[Saved entries]

=-=-=-=-=

Lemma register_protos_spec fs st : readable fs →
  ∃ ss, configured fs ss ∧
  match register_protos fs st with
  | Done (inl st') => st'.1 = st.1 ++ ((λ x, service_desc x.1 x.2) <$> ss) ∧
      NoDup (full_name ∘ snd <$> ss) ∧ (∀ x, x ∈ ss → full_name x.2 ∉ st.1.*1.*1)
  | Fatal => ¬ (NoDup (full_name ∘ snd <$> ss) ∧ ∀ x, x ∈ ss → full_name x.2 ∉ st.1.*1.*1)
  | _ => False
  end.
Proof.
  revert st. induction fs as [|f fs IH]; intros st H; cbn [register_protos].
  { exists []. split; [constructor|]. split_and!; [by rewrite app_nil_r|constructor|set_solver]. }
  assert (H' : readable fs) by (intros g Hg; apply H; by right).
  destruct (String.eqb_spec f "") as [->|Hne].
  { destruct (IH st H') as (ss & Hc & G). exists ss. split; [by constructor|done]. }
  destruct (readable_file f fs H Hne) as (l & -> & Hl).
  pose proof (register_services_spec f l st) as R.
  assert (Hmap : full_name ∘ snd <$> ((λ s, (f, s)) <$> l) = full_name <$> l) by (by rewrite <- list_fmap_compose).
  destruct (register_services f l st) as [st1|].
  - destruct R as (E1 & Hnd1 & Hfr1). destruct (IH st1 H') as (ss & Hc & G).
    exists (((λ s, (f, s)) <$> l) ++ ss). split; [by constructor|].
    assert (Hnames : st1.1.*1.*1 = st.1.*1.*1 ++ (full_name <$> l)).
    { rewrite E1, !fmap_app. f_equal. by rewrite <- !list_fmap_compose. }
    destruct (register_protos fs st1) as [[st2|e]| |]; [|done| |done].
    + destruct G as (E2 & Hnd2 & Hfr2). split_and!.
      * rewrite E2, E1, fmap_app, <- (assoc_L (++)). f_equal. f_equal. by rewrite <- list_fmap_compose.
      * rewrite fmap_app, Hmap. apply NoDup_app. split_and!; [done| |done].
        intros n Hn (x & -> & Hx)%list_elem_of_fmap. apply (Hfr2 x Hx). rewrite Hnames. set_solver.
      * intros x [Hx|Hx]%elem_of_app.
        -- apply list_elem_of_fmap in Hx as (s & -> & Hs). by apply Hfr1.
        -- specialize (Hfr2 x Hx). rewrite Hnames in Hfr2. set_solver.
    + intros [Hnd Hfr]. rewrite fmap_app, Hmap in Hnd. apply NoDup_app in Hnd as (_ & Hdis & Hnd2). apply G.
      split; [done|]. intros x Hx. rewrite Hnames. apply not_elem_of_app. split; [apply Hfr, elem_of_app; by right|].
      intros Hin. apply (Hdis _ Hin). by apply (list_elem_of_fmap_2 (full_name ∘ snd)).
  - destruct (IH st H') as (ss & Hc & _). exists (((λ s, (f, s)) <$> l) ++ ss). split; [by constructor|].
    intros [Hnd Hfr]. rewrite fmap_app, Hmap in Hnd. apply NoDup_app in Hnd as (Hnd & _ & _). apply R.
    split; [done|]. intros s Hs. apply (Hfr (f, s)), elem_of_app. left. by apply list_elem_of_fmap_2.
Qed.

(** C18: when every configured file can be parsed, its imports are acyclic, and
    no native service is registered, the services of the files and of their
    imports are served exactly: the server is created if no two of them have the
    same package and name, and serves each under package and name with the names
    of its calls, in order; otherwise the process ends. *)
Theorem grpc_serves_protos opts (c : Config P) :
  readable (Proto c) →
  ∃ ss, configured (Proto c) ss ∧
    (NoDup ((λ x, Parser.Package x.2 +:+ "." +:+ Parser.s_Name x.2) <$> ss) →
       ∃ px, createGRPCserver (inl opts) [] c [] = Done (inl (opts,
         (λ x, (Parser.Package x.2 +:+ "." +:+ Parser.s_Name x.2, x.1, Parser.m_Name <$> Parser.Methods x.2)) <$> ss, px))) ∧
    (¬ NoDup ((λ x, Parser.Package x.2 +:+ "." +:+ Parser.s_Name x.2) <$> ss) →
       createGRPCserver (inl opts) [] c [] = Fatal).
Proof.
  intros Hf. destruct (register_protos_spec (Proto c) ([], []) Hf) as (ss & Hc & G).
  exists ss. split; [done|]. unfold createGRPCserver.
  destruct (register_protos (Proto c) ([], [])) as [[[l px]|e]| |]; [|done| |done].
  - simpl in G. destruct G as (-> & Hnd & _). split; [|done]. intros _. by exists px.
  - split; [|done]. intros Hnd. exfalso. apply G. split; [done|]. intros x _. apply not_elem_of_nil.
Qed.

(** A service without a package is served under a name that starts with a dot,
    not under its own. *)
Theorem grpc_no_package s : Parser.Package s = "" → full_name s = "." +:+ Parser.s_Name s.
Proof. unfold full_name. by intros ->. Qed.
End Server.

Section Plugin.
Context {P : Type} (new_pool : P) (pool_InitDefaults : P → P) (Stat : string → stat).

(** [server]: the created server with its services; [stopped]: [Stop] was
    called on it. *)
Record Plugin := MkPlugin {
  config : Config P; gPool : bool; server : option (list server_option * list desc); stopped : bool;
  proxyList : list Proxy.proxy }.

Definition Init (has : string → bool) (unmarshal : string → res (option (Config P))) : res Plugin :=
  let op := "grpc_plugin_init" in
  if negb (has "grpc") then Err (EKind Disabled) else
  c ← wrap_err op (unmarshal "grpc");
  match c with
  | None => Panic
  | Some c =>
      c ← wrap_err op (InitDefaults new_pool pool_InitDefaults Stat c);
      let env := <["RR_MODE" := "grpc"]> (default ∅ (Env c)) in
      Ok (MkPlugin (MkConfig (Listen c) (Proto c) (tls c) (Some env) (GrpcPool c) (MaxSendMsgSize c)
            (MaxRecvMsgSize c) (MaxConnectionIdle c) (MaxConnectionAge c) (MaxConnectionAgeGrace c)
            (MaxConcurrentStreams c) (PingTime c) (Timeout c)) false None false [])
  end.

(** What [Serve] calls: the worker pool, the TLS library, the proto grammar and
    the listener.  The answer is the error on the channel, if any. *)
Definition Serve (NewWorkerPool : option error) (e : tls_env) (parse_lib : string → option (list Parser.element))
    (depth : nat) (CreateListener : option error) (p : Plugin) : outcome (Plugin * option error) :=
  let op := "grpc_plugin_serve" in
  match NewWorkerPool with
  | Some e => Done (p, Some (EOp op e))
  | None =>
      let p := MkPlugin (config p) true (server p) (stopped p) (proxyList p) in
      match createGRPCserver parse_lib depth (serverOptions e [] (config p)) [] (config p) (proxyList p) with
      | Fatal => Fatal
      | Running => Running
      | Done (inr (e, px)) => Done (MkPlugin (config p) true None (stopped p) px, Some (EOp op e))
      | Done (inl (opts, l, px)) =>
          Done (MkPlugin (config p) true (Some (opts, l)) (stopped p) px, EOp op <$> CreateListener)
      end
  end.

(** The error of the goroutine that serves: that of a stopped server is
    dropped. *)
Definition serve_error (is_stopped : bool) (e : option error) : option error :=
  if is_stopped then None else EOp "grpc_plugin_serve" <$> e.

Definition Stop (p : Plugin) : Plugin :=
  MkPlugin (config p) (gPool p) (server p) (match server p with Some _ => true | None => stopped p end) (proxyList p).

(** Before [Serve] the pool is a nil interface. *)
Definition Reset (e : option error) (p : Plugin) : res unit :=
  if gPool p then match e with Some e => Err (EOp "grpc_plugin_reset" e) | None => Ok tt end else Panic.

(** [states]: the state of every worker of the pool, or an error; a single
    error makes the answer nil. *)
Definition Workers {S} (states : list (S + error)) (p : Plugin) : res (option (list S)) :=
  if gPool p then Ok (mapM (λ s, match s with inl s => Some s | inr _ => None end) states) else Panic.
End Plugin.

(** ** Examples *)

Definition w_stat (f : string) : stat := StatOk.
Definition w_config : Config unit :=
  MkConfig "127.0.0.1:9001" ["a.proto"] None None None 0 3 0 0 0 0 0 0.

Lemma grpc_config_wf_witness :
  ∃ c, InitDefaults tt id w_stat w_config = Ok c ∧ MaxRecvMsgSize c = 3145728 ∧ Timeout c ≠ 0.
Proof.
  eexists. split; [reflexivity|].
  destruct (grpc_config_wf tt id w_stat w_config _ eq_refl) as (_ & _ & _ & _ & H1 & _ & H2).
  split; [rewrite H2; [reflexivity|simpl; lia]|exact H1].
Defined.

Lemma grpc_limits_need_tls_witness :
  serverOptions (MkTlsEnv (λ _ _, None) None (λ _, None) (λ _, true) (λ _ _, None)) [] w_config = inl [OInterceptor].
Proof. apply grpc_limits_need_tls. reflexivity. Defined.

Lemma w_readable : readable Parser.w_files 3 (Proto w_config).
Proof.
  intros f Hf _. apply list_elem_of_singleton in Hf as ->. split; [by eexists|].
  exists Parser.w_rank. split; [apply Parser.w_acyclic|]. unfold Parser.w_rank. simpl. lia.
Qed.

Lemma grpc_serves_protos_witness :
  (∃ px, createGRPCserver Parser.w_files 3 (inl []) [] w_config [] =
    Done (inl ([], [("app.Ping", "a.proto", ["Ping"]); (".Pong", "a.proto", [])], px))) ∧
  ∃ ss, configured Parser.w_files (Proto w_config) ss.
Proof.
  split; [by eexists|].
  destruct (grpc_serves_protos Parser.w_files 3 [] w_config w_readable) as (ss & Hc & _). by exists ss.
Defined.

Lemma grpc_no_package_witness : full_name (Parser.MkService "" "Pong" []) = ".Pong".
Proof. by apply grpc_no_package. Defined.

(** A worker that answers every request with its body, and reports an error
    for a request without one. *)
Definition w_backend : Proxy.Backend := {|
  Proxy.Any := string;
  Proxy.marshal_ctx c := inl (Proxy.Service c +:+ "/" +:+ Proxy.Method c);
  Proxy.unmarshal_md _ := inl ∅;
  Proxy.md_New _ := ∅;
  Proxy.SetHeader _ := None;
  Proxy.any_unmarshal := Some;
  Proxy.Exec d := if String.eqb (Proxy.pl_Body d) "" then inr "3|:|no body" else inl (Some (Proxy.MkPayload Proxy.NoCodec "" (Proxy.pl_Body d)));
  Proxy.pick _ := Some 0%nat |}.

Lemma grpc_invoke_exact_witness :
  let p := Proxy.NewProxy "app.Ping" "a.proto" in
  ∃ p', Proxy.methodHandler (BE := w_backend) 0 "Ping" (inl "hello") true (Proxy.MkCtx None (Some ("1.2.3.4:5", None))) p
    = (p', Proxy.Body "hello").
Proof.
  intros p.
  destruct (Proxy.grpc_invoke_exact (BE := w_backend) 0 (Proxy.MkCtx None (Some ("1.2.3.4:5", None))) "Ping" "hello" p
    "app.Ping/Ping" (Proxy.MkPayload Proxy.NoCodec "" "hello") None) as (p' & H & _);
    [by constructor|reflexivity|reflexivity|reflexivity|reflexivity|]. by exists p'.
Defined.

Lemma grpc_error_status_witness :
  Proxy.wrapError (BE := w_backend) "3|:|no body|:|why" = Proxy.Status 3 "no body" ["why"].
Proof.
  apply (Proxy.grpc_error_status (BE := w_backend) 3 "no body" ["why"]); [lia| |repeat constructor];
    unfold Proxy.barless; simpl; repeat constructor; discriminate.
Defined.
End Grpc.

=-=-=-=-=

» **Work to complete**:
Each line of the data above containing the string "NewWorkerPool" is to be copied.

» **Your solution**:
Definition Serve (NewWorkerPool : option error) (e : tls_env) (parse_lib : string → option (list Parser.element))
  match NewWorkerPool with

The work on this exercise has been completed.